Day 3: Not all Monopoly spaces are equally likely!
The odds of landing on a space can be explored using ‘Markov Chains’. These are a way to map out the end of complex probability systems, like the Monopoly board.
We can make a chart and find the probability that you move you another state in the Monopoly boards with these Markov Chains. For example, someone who rolls the dice on ‘Go’ has the following probabilities for what space they go to next:
- If you roll a 2 – 2.7% chance – Community Chest
- If you roll a 3 – 5.5% chance – Baltic Avenue
- If you roll a 4 – 8.3% chance – Income
- If you roll a 5 – 11.1% chance – Reading Railroad
- If you roll a 6 – 13.9% chance – Oriental Avenue
- If you roll a 7 – 16.7% chance – Chance
- If you roll a 8 – 13.9% chance – Vermont Avenue
- If you roll a 9 – 11.1% chance – Connecticut Avenue
- If you roll a 10 – 8.3% chance – Just Visiting Jail
- If you roll an 11 – 5.5% chance – St.
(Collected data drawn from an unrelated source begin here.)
(* ===== verification/DisplayClaims.v ===== *)
(** * What the display daemon brings about *)

From stdpp Require Import gmap sorting.
From S2P Require Import Prelude.
From S2P Require Import CString.
From S2P Require Import CFloat.
From S2P Require Import ConfigRead.
From S2P Require Import Display.
From S2P Require Import DisplayProof.
Open Scope Z_scope.

Section Claims.
Context `{Toml} `{!Qsort}.
Abbreviation dprog := (prog (World Server)) (only parsing).

(** ** After a hotplug *)

Definition unplugged (s : Server) (o : Z) : bool := match find_output o s with Some out => negb (out_connected out) | None => false end.
Definition unplugged_dark (s : Server) : Prop := ∀ o, unplugged s o = true → dark s o.
Lemma unplugged_same s s' o : same_hardware s s' → unplugged s' o = unplugged s o.
Proof. intros (E & _). unfold unplugged. by rewrite (find_output_same s s'). Qed.

Lemma wp_disable_one o w :
  let s := server w in
  server_ok s → wp no_fault (disable_output (s_ts s) o) (fun _ w' => changed w w' (off_one (unplugged s) s o)) w.
Proof.
  intros s Hok. apply wp_bind. apply (wp_query no_fault (GetOutputInfo o (s_ts s)) _ w); [apply same_refl|done|]. intros w1 Hs1. cbn [x_ randr fst]. fold s.
  assert (Hstay : wp no_fault skip (fun _ w' => changed w w' s) w1) by (apply wp_ret; unfold changed; rewrite Hs1; by destruct w).
  unfold off_one, unplugged. destruct (find_output o s) as [out|] eqn:Eo; [|exact Hstay]. cbn [fmap option_fmap option_map]. rewrite is_connected_info. cbn [o_crtc output_info].
  destruct (out_connected out); cbn [orb negb andb]; [exact Hstay|]. destruct (Z.eqb_spec (crtc_of o s) NONE) as [En|En]; cbn [negb]; [exact Hstay|].
  assert (E1 : server w1 = s) by (by rewrite Hs1). eapply wp_mono; [replace (s_ts s) with (s_ts (server w1)) by (by rewrite E1); apply wp_switch_off; rewrite E1; by apply crtc_of_id|].
  cbn beta. rewrite E1. intros _ w2 Hch. unfold changed in *. rewrite Hch, Hs1. done.
Qed.

Lemma wp_disable_all p l : ∀ w,
  let s := server w in
  server_ok s → (∀ o, p o = unplugged s o) →
  wp no_fault (collect (disable_output (s_ts s)) l) (fun _ w' => changed w w' (fold_left (off_one p) l s)) w.
Proof.
  induction l as [|o l IH]; intros w s Hok Hp; cbn [collect fold_left]; [apply wp_ret; by destruct w|].
  apply wp_bind. eapply wp_mono; [by apply wp_disable_one|]. cbn beta. fold s. intros u w1 E1. assert (Eo : off_one (unplugged s) s o = off_one p s o) by (unfold off_one; by rewrite Hp).
  rewrite Eo in E1. destruct (off_one_offed p s o Hok) as (Hok1 & Hh1 & _). unfold changed in E1. assert (Es1 : server w1 = off_one p s o) by (by rewrite E1).
  apply wp_bind. eapply wp_mono.
  { replace (s_ts s) with (s_ts (server w1)) by (rewrite Es1; by destruct Hh1 as (_ & _ & _ & -> & _)).
    apply (IH w1); rewrite Es1; [done|]. intros o'. by rewrite Hp, (unplugged_same s (off_one p s o)). }
  cbn beta. rewrite Es1. intros bs w2 E2. apply wp_ret. unfold changed in *. rewrite E2, E1. done.
Qed.

Lemma wp_disable w :
  let s := server w in
  server_ok s → wp no_fault disable_disconnected (fun _ w' => ∃ s', changed w w' s' ∧ offed (unplugged s) (map fst (outputs s)) s s') w.
Proof.
  intros s Hok. apply wp_bind. apply (wp_query no_fault (GetScreenResources true) _ w); [apply same_refl|done|]. intros w1 Hs1. cbn [x_ randr fst config_timestamp res_outputs]. fold s.
  assert (E1 : server w1 = s) by (by rewrite Hs1). apply wp_bind. eapply wp_mono.
  { replace (s_ts s) with (s_ts (server w1)) by (by rewrite E1). apply (wp_disable_all (unplugged s)); by rewrite E1. }
  cbn beta. rewrite E1. intros us w2 E2. apply wp_ret. eexists. split; [|by apply offed_all]. unfold changed in *. rewrite E2, Hs1. done.
Qed.

(** The server needs no more changes. *)
Definition tuned (s : Server) : Prop :=
  match display_of s with
  | Some _ => settled s (table_for s) ∧ (chosen s (table_for s) ≠ NONE → primary s = chosen s (table_for s))
  | None => True
  end.
Definition at_rest (s : Server) : Prop := unplugged_dark s ∧ tuned s.

Lemma display_of_same s s' : same_hardware s s' → display_of s' = display_of s.
Proof. intros (_ & _ & _ & _ & E). unfold display_of. by rewrite E. Qed.

Lemma config_done_spec s s' :
  ready_server s → config_done s s' →
  ready_server s' ∧ same_hardware s s' ∧ tuned s' ∧ (unplugged_dark s → unplugged_dark s') ∧ (tuned s → s' = s).
Proof.
  intros Hr. unfold config_done, tuned. destruct (display_of s) as [d|] eqn:Ed.
  2: { intros ->. rewrite Ed. split_and!; try done. }
  intros (C1 & C2 & C3 & C4 & C5 & C6). rewrite (display_of_same s s'), Ed, (table_for_same s s'), (chosen_same s s') by done. split_and!; try done.
  - intros Hu o Ho. rewrite (unplugged_same s s') in Ho by done. unfold dark. rewrite C5; [by apply Hu|..].
    + unfold want, unplugged in *. destruct (find_output o s) as [out|]; [|done]. by destruct (out_connected out).
    + unfold switched_off, unplugged in *. destruct (find_output o s) as [out|]; [|done]. by destruct (out_connected out).
  - intros [T1 T2]. by apply C6.
Qed.

Lemma ready_events s e : ready_server s → ready_server (s <| events := e |>).
Proof. intros Hr. eapply ready_server_same; [by apply (same_hardware_refl s)| |apply Hr|apply Hr|done]. pose proof (rd_ok _ Hr) as Hok. split; apply Hok. Qed.
Lemma at_rest_events s e : at_rest s → at_rest (s <| events := e |>).
Proof. done. Qed.

Definition quiet (s : Server) : Server := s <| events := [] |>.

(** No flag is set. *)
Definition calm (w : World Server) : Prop := reload_flag w = false ∧ quit_flag w = false ∧ dbus_reload_flag w = false.

Lemma wp_configure scr w n :
  let s := server w in
  ready_server s → 0 ≤ n → conf_ok (n + 100) (confs w) → calm w →
  wp no_fault (configure scr) (fun _ w' => calm w' ∧ conf_ok n (confs w') ∧ config_done s (server w')) w.
Proof.
  intros s Hr Hn Hc Hcalm. apply wp_bind. eapply wp_mono; [by apply (wp_apply_config scr w n)|]. cbn beta. intros ok w1 (-> & Hc1 & s1 & E1 & Hd).
  apply wp_bind, wp_modify, wp_ret. cbn. rewrite E1. done.
Qed.

Lemma wp_wake w : wp no_fault wake_screen (fun _ w' => same w w') w.
Proof.
  apply wp_bind. apply (wp_query no_fault DpmsOn _ w); [apply same_refl|done|]. intros w1 Hs1. apply wp_bind. apply (wp_query no_fault ResetSaver _ w); [done|done|].
  intros w2 Hs2. by apply wp_ret.
Qed.

(** What the operations of the loop keep. *)
Definition steady (n : Z) (s : Server) (w : World Server) : Prop :=
  calm w ∧ conf_ok n (confs w) ∧ ready_server (server w) ∧ same_hardware s (server w).
Lemma steady_same n s w w' : same w w' → steady n s w → steady n s w'.
Proof. intros ->. done. Qed.

Lemma wp_hotplug udev scr w n :
  let s := server w in
  ready_server s → 0 ≤ n → conf_ok (n + 100) (confs w) → calm w →
  wp no_fault (handle_hotplug udev scr)
    (fun _ w' => steady n s w' ∧ at_rest (server w') ∧
       (at_rest s → server w' = quiet s)) w.
Proof.
  intros s Hr Hn Hc Hcalm. apply wp_bind. eapply wp_mono; [apply wp_disable, Hr|]. cbn beta. fold s.
  intros u w1 (s1 & E1 & (A1 & A2 & A3 & A4 & A5 & A6 & A7 & A8)). unfold changed in E1.
  apply wp_bind. apply (wp_xcall no_fault (USleep _)). cbn [x_ randr fst snd]. apply wp_bind. apply (wp_xcall no_fault XEvents). cbn [x_ randr fst snd server].
  set (w3 := _ <| calls := _ |>). assert (E3 : server w3 = quiet s1 ∧ confs w3 = confs w ∧ calm w3) by (unfold w3; rewrite E1; done). destruct E3 as (E3 & Ec3 & Hcalm3).
  apply wp_bind. apply (wp_mono no_fault _ (fun _ w4 => server w4 = quiet s1 ∧ confs w4 = confs w ∧ calm w4)).
  { destruct udev; [|by apply wp_ret]. apply wp_bind. apply (wp_xcall no_fault UdevEvents). by apply wp_ret. }
  cbn beta. intros _ w4 (E4 & Ec4 & Hcalm4). assert (Hr1 : ready_server s1) by (eapply ready_server_same; [done|done|rewrite A3; apply Hr|rewrite A3; apply Hr|done]).
  assert (Hrq : ready_server (quiet s1)) by (by apply ready_events). assert (Hu1 : unplugged_dark s1).
  { intros o Ho. rewrite (unplugged_same s s1) in Ho by done. apply A5; [|done]. unfold unplugged in Ho. destruct (find_output o s) as [out|] eqn:Eo; [|done]. by eapply find_output_id. }
  apply wp_bind. eapply wp_mono; [apply (wp_configure scr w4 n); rewrite ?E4, ?Ec4; done|]. cbn beta. rewrite E4. intros ok w5 (Hcalm5 & Hc5 & Hd).
  destruct (config_done_spec _ _ Hrq Hd) as (D1 & D2 & D3 & D4 & D5).
  eapply wp_mono; [apply wp_wake|]. cbn beta. intros _ w6 Hs6. assert (E6 : server w6 = server w5) by (by rewrite Hs6). rewrite E6.
  split; [apply (steady_same n s w5); [done|]; split; [done|]; split; [done|]; split; [done|by eapply same_hardware_trans]|]. split; [split; [by apply D4|exact D3]|].
  intros [R1 R2]. assert (Es1 : s1 = s) by (apply A8; intros o _; apply R1). rewrite Es1 in *. by apply D5.
Qed.
(* ===== verification/FmDisk.v ===== *)
(** * A file system for the file manager's operations

    A tree of directories, links and files, as POSIX describes it, on which the
    operations can be run.  All of it belongs to the user, who is not the superuser: the
    permissions are those of the owner.  A path is looked up name by name: the directories
    on the way must allow it, links on the way are followed, names and paths have their
    greatest lengths.  New nodes lose the bits of the file mode creation mask.  A directory
    handle lists what was there when it was opened.  The disk is never full, nobody else
    uses it, and nobody cancels.  Paths start at the root, and a slash at their end counts
    for nothing. *)

From S2P Require Import Prelude.
From S2P Require Import CString.
From S2P Require Import FmFiles.
From stdpp Require Import gmap.
Open Scope Z_scope.

Inductive node := NDir (mode : Z) | NLink (target : text) | NFile (mode : Z) (content : text).
#[export] Instance node_eq_dec : EqDecision node.
Proof. solve_decision. Defined.

(** ** Paths *)

Abbreviation path := (list text) (only parsing).

Definition add_name (n : text) (p : path) : path :=
  if bool_decide (n = [] ∨ n = str ".") then p else n :: p.
Fixpoint split_path (cur : text) (p : text) : path :=
  match p with
  | [] => add_name cur []
  | c :: p' => if decide (c = "/"%char) then add_name cur (split_path [] p') else split_path (cur ++ [c]) p'
  end.
Definition components (p : text) : path := split_path [] p.

(** [q] without the prefix [p]. *)
Fixpoint strip (p q : path) : option path :=
  match p, q with
  | [], _ => Some q
  | a :: p', b :: q' => if decide (a = b) then strip p' q' else None
  | _ :: _, [] => None
  end.

(** The names in a directory. *)
Definition child (p q : path) : option text :=
  match strip p q with Some [n] => Some n | _ => None end.
Definition names (f : gmap path node) (p : path) : list text := omap (fun x => child p x.1) (map_to_list f).

Definition stat_of (x : node) : fstat :=
  match x with
  | NDir m => mkStat KDir m 0
  | NLink t => mkStat KLink 511 (Z.of_nat (length t))
  | NFile m c => mkStat KFile m (Z.of_nat (length c))
  end.

(** ** System calls *)

(** [fds]: for each open file its path and the position. *)
Record Files := mkFiles {
  nodes : gmap path node; dirs : gmap Z (list text); fds : gmap Z (path * nat); next_fd : Z; date : text; umask : Z }.
#[export] Instance files_eta : RecEta Files :=
  Build_RecEta _ (fun f => mkFiles (nodes f) (dirs f) (fds f) (next_fd f) (date f) (umask f)).

Definition ENOENT : Z := 2.
Definition EACCES : Z := 13.
Definition ENOTDIR : Z := 20.
Definition EISDIR : Z := 21.
Definition EINVAL : Z := 22.
Definition ENAMETOOLONG : Z := 36.
Definition ENOTEMPTY : Z := 39.
Definition ELOOP : Z := 40.
Definition EBADF : Z := 9.
Definition NAME_MAX : nat := 255.
Definition SYMLOOP_MAX : nat := 40.

(** The owner's permissions. *)
Definition S_IRUSR (m : Z) : bool := Z.testbit m 8.
Definition S_IWUSR (m : Z) : bool := Z.testbit m 7.
Definition S_IXUSR (m : Z) : bool := Z.testbit m 6.
#[global] Arguments S_IRUSR : simpl never.
#[global] Arguments S_IWUSR : simpl never.
#[global] Arguments S_IXUSR : simpl never.

(** What is read at once. *)
Definition chunk : nat := Z.to_nat 65536.
#[global] Arguments chunk : simpl never.

Definition parent (p : path) : path := take (length p - 1) p.
(** A directory in which names can be made and removed. *)
Definition may_write (f : gmap path node) (p : path) : bool :=
  match f !! p with Some (NDir m) => S_IWUSR m && S_IXUSR m | _ => false end.

(** *** Looking up a path

    From the directory [here] the names [todo] are followed; [k] links may be followed, the
    last name only if [follow]. *)
Definition absolute (p : text) : bool := match p with c :: _ => bool_decide (c = "/"%char) | [] => false end.

Fixpoint walk (k : nat) (f : gmap path node) (follow : bool) (here todo : path) : Z + path :=
  (fix go (here todo : path) : Z + path :=
     match todo with
     | [] => inr here
     | n :: rest =>
       match f !! here with
       | None => inl ENOENT
       | Some (NDir m) =>
         if negb (S_IXUSR m) then inl EACCES
         else if Nat.ltb NAME_MAX (length n) then inl ENAMETOOLONG
         else if bool_decide (n = str "..") then go (parent here) rest
         else
           match f !! (here ++ [n]) with
           | Some (NLink t) =>
             if bool_decide (rest = []) && negb follow then inr (here ++ [n])
             else
               match k with
               | O => inl ELOOP
               | S k' => walk k' f follow (if absolute t then [] else here) (components t ++ rest)
               end
           | _ => go (here ++ [n]) rest
           end
       | Some _ => inl ENOTDIR
       end
     end) here todo.

(** The place that a path means; nothing need be there, but its directory is. *)
Definition resolve (follow : bool) (f : gmap path node) (p : text) : Z + path :=
  if bool_decide (p = []) then inl ENOENT
  else if Nat.leb PATH_MAX (length p) then inl ENAMETOOLONG
  else walk SYMLOOP_MAX f follow [] (components p).

(** What is done at the place, or the error. *)
Definition at_place {A} (follow : bool) (p : text) (s : Files) (fails : Z → A) (act : path → A * Files) : A * Files :=
  match resolve follow (nodes s) p with inl e => (fails e, s) | inr q => act q end.
Definition set_nodes (g : gmap path node → gmap path node) (s : Files) : Files := s <| nodes := g (nodes s) |>.

(** A new node: 0, or why not. *)
Definition make (p : path) (x : node) (s : Files) : Z * Files :=
  match nodes s !! p with
  | Some _ => (EEXIST, s)
  | None =>
    match nodes s !! parent p with
    | Some (NDir m) => if S_IWUSR m && S_IXUSR m then (0, set_nodes <[p := x]> s) else (EACCES, s)
    | _ => (ENOENT, s)
    end
  end.
(** The mode a new node gets. *)
Definition masked (s : Files) (mode : Z) : Z := Z.land mode (Z.lnot (umask s)).
#[global] Arguments masked : simpl never.

(** The subtree at [a], at [b] instead. *)
Definition subtree (a b : path) (f : gmap path node) : gmap path node :=
  list_to_map (omap (M := list) (fun x => match strip a x.1 with Some r => Some (b ++ r, x.2) | None => None end) (map_to_list f)).

(** It goes to [b]. *)
Definition graft (a b : path) (f : gmap path node) : gmap path node :=
  subtree a b f ∪ filter (fun x => strip a x.1 = None ∧ strip b x.1 = None) f.

Definition open_fd (p : path) (s : Files) : (Z + Z) * Files :=
  (inr (next_fd s), s <| fds := <[next_fd s := (p, 0%nat)]> (fds s) |> <| next_fd := next_fd s + 1 |>).

(** Opening for writing empties the file or makes it. *)
Definition empty_file (p : path) (mode : Z) (s : Files) : Z * Files :=
  match nodes s !! p with
  | Some (NFile m _) => if S_IWUSR m then (0, set_nodes <[p := NFile m []]> s) else (EACCES, s)
  | Some (NDir _) => (EISDIR, s)
  | Some (NLink _) => (ENOENT, s)
  | None => make p (NFile (masked s mode) []) s
  end.

Section Device.
(** The file system that a directory is on. *)
Context (device : path → Z).

Definition do_rename (a b : path) (s : Files) : Z * Files :=
  match nodes s !! a with
  | None => (ENOENT, s)
  | Some x =>
    if bool_decide (device (parent a) ≠ device (parent b)) then (EXDEV, s)
    else if negb (may_write (nodes s) (parent a) && may_write (nodes s) (parent b)) then (EACCES, s)
    else if bool_decide (a = b) then (0, s)
    else if bool_decide (is_Some (strip a b)) then (EINVAL, s)
    else if match x with NDir m => negb (bool_decide (parent a = parent b)) && negb (S_IWUSR m) | _ => false end
      then (EACCES, s)
    else
      match nodes s !! b, x with
      | None, _ => (0, set_nodes (graft a b) s)
      | Some (NDir _), NDir _ =>
        if bool_decide (names (nodes s) b = []) then (0, set_nodes (graft a b) s) else (ENOTEMPTY, s)
      | Some (NDir _), _ => (EISDIR, s)
      | Some _, NDir _ => (ENOTDIR, s)
      | Some _, _ => (0, set_nodes (graft a b) s)
      end
  end.

#[export] Instance files_posix : Posix Files := fun c s =>
  match c return fresult c * Files with
  | Lstat p =>
    at_place (A := Z + fstat) false p s inl (fun q =>
      match nodes s !! q with Some x => (inr (stat_of x), s) | None => (inl ENOENT, s) end)
  | Opendir p =>
    at_place (A := Z + Z) true p s inl (fun q =>
      match nodes s !! q with
      | Some (NDir m) =>
        if S_IRUSR m then
          (inr (next_fd s), s <| dirs := <[next_fd s := names (nodes s) q]> (dirs s) |> <| next_fd := next_fd s + 1 |>)
        else (inl EACCES, s)
      | Some _ => (inl ENOTDIR, s)
      | None => (inl ENOENT, s)
      end)
  | Readdir d =>
    match dirs s !! d with
    | Some (n :: ns) => (inr (Some n), s <| dirs := <[d := ns]> (dirs s) |>)
    | Some [] => (inr None, s)
    | None => (inl EBADF, s)
    end
  | Closedir d => match dirs s !! d with Some _ => (0, s <| dirs := delete d (dirs s) |>) | None => (EBADF, s) end
  | Mkdir p mode => at_place (A := Z) false p s (fun e => e) (fun q => make q (NDir (masked s mode)) s)
  | Rmdir p =>
    at_place (A := Z) false p s (fun e => e) (fun q =>
      match nodes s !! q with
      | Some (NDir _) =>
        if negb (bool_decide (names (nodes s) q = [])) then (ENOTEMPTY, s)
        else if may_write (nodes s) (parent q) then (0, set_nodes (delete q) s) else (EACCES, s)
      | Some _ => (ENOTDIR, s)
      | None => (ENOENT, s)
      end)
  | Unlink p =>
    at_place (A := Z) false p s (fun e => e) (fun q =>
      match nodes s !! q with
      | Some (NDir _) => (EISDIR, s)
      | Some _ => if may_write (nodes s) (parent q) then (0, set_nodes (delete q) s) else (EACCES, s)
      | None => (ENOENT, s)
      end)
  | Rename a b =>
    at_place (A := Z) false a s (fun e => e) (fun a =>
      at_place (A := Z) false b s (fun e => e) (fun b => do_rename a b s))
  | Symlink target p => at_place (A := Z) false p s (fun e => e) (fun q => make q (NLink target) s)
  | Readlink p =>
    at_place (A := Z + text) false p s inl (fun q =>
      match nodes s !! q with
      | Some (NLink t) => (inr (take (PATH_MAX - 1) t), s)
      | Some _ => (inl EINVAL, s)
      | None => (inl ENOENT, s)
      end)
  | OpenRead p =>
    at_place (A := Z + Z) true p s inl (fun q =>
      match nodes s !! q with
      | Some (NFile m _) | Some (NDir m) => if S_IRUSR m then open_fd q s else (inl EACCES, s)
      | _ => (inl ENOENT, s)
      end)
  | OpenWrite p mode =>
    at_place (A := Z + Z) true p s inl (fun q =>
      let '(e, s) := empty_file q mode s in
      if e =? 0 then open_fd q s else (inl e, s))
  | Fstat fd =>
    (default (mkStat KFile 0 0) (x ← fds s !! fd; stat_of <$> nodes s !! x.1), s)
  | Read fd =>
    match fds s !! fd with
    | Some (p, pos) =>
      match nodes s !! p with
      | Some (NFile _ c) =>
        let data := take chunk (drop pos c) in
        (inr data, s <| fds := <[fd := (p, pos + length data)%nat]> (fds s) |>)
      | Some (NDir _) => (inl EISDIR, s)
      | _ => (inl EBADF, s)
      end
    | None => (inl EBADF, s)
    end
  | Write fd data =>
    match fds s !! fd with
    | Some (p, _) =>
      match nodes s !! p with
      | Some (NFile m c) => (inr (Z.of_nat (length data)), set_nodes <[p := NFile m (c ++ data)]> s)
      | _ => (inl EBADF, s)
      end
    | None => (inl EBADF, s)
    end
  | Close fd => match fds s !! fd with Some _ => (0, s <| fds := delete fd (fds s) |>) | None => (EBADF, s) end
  | Cancelled => (false, s)
  | Store _ _ | Bump _ _ => (tt, s)
  | WriteFile p data =>
    at_place (A := bool) true p s (fun _ => false) (fun q =>
      let '(e, s) := empty_file q 438 s in
      if e =? 0 then
        (true, set_nodes (alter (fun x => match x with NFile m _ => NFile m data | _ => x end) q) s)
      else (false, s))
  | ReadFile p =>
    at_place (A := option text) true p s (fun _ => None) (fun q =>
      (match nodes s !! q with Some (NFile m c) => if S_IRUSR m then Some c else None | _ => None end, s))
  | Now => (date s, s)
  end.
End Device.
Charles Place
- If you roll a 12 – 2.7% chance – Electric Company
- If you roll a 13+ – 0% chance – Rest of Board
Each space on the board has probabilities like this for where the next roll can take you, which is then further complicated by the ‘Chance’ card and the ‘Go To Jail’ space. By building a large Markov chain model, the probabilities of landing on each space of the Monopoly board can be found:
The most likely is the Jail space; maybe that’s why I always lose!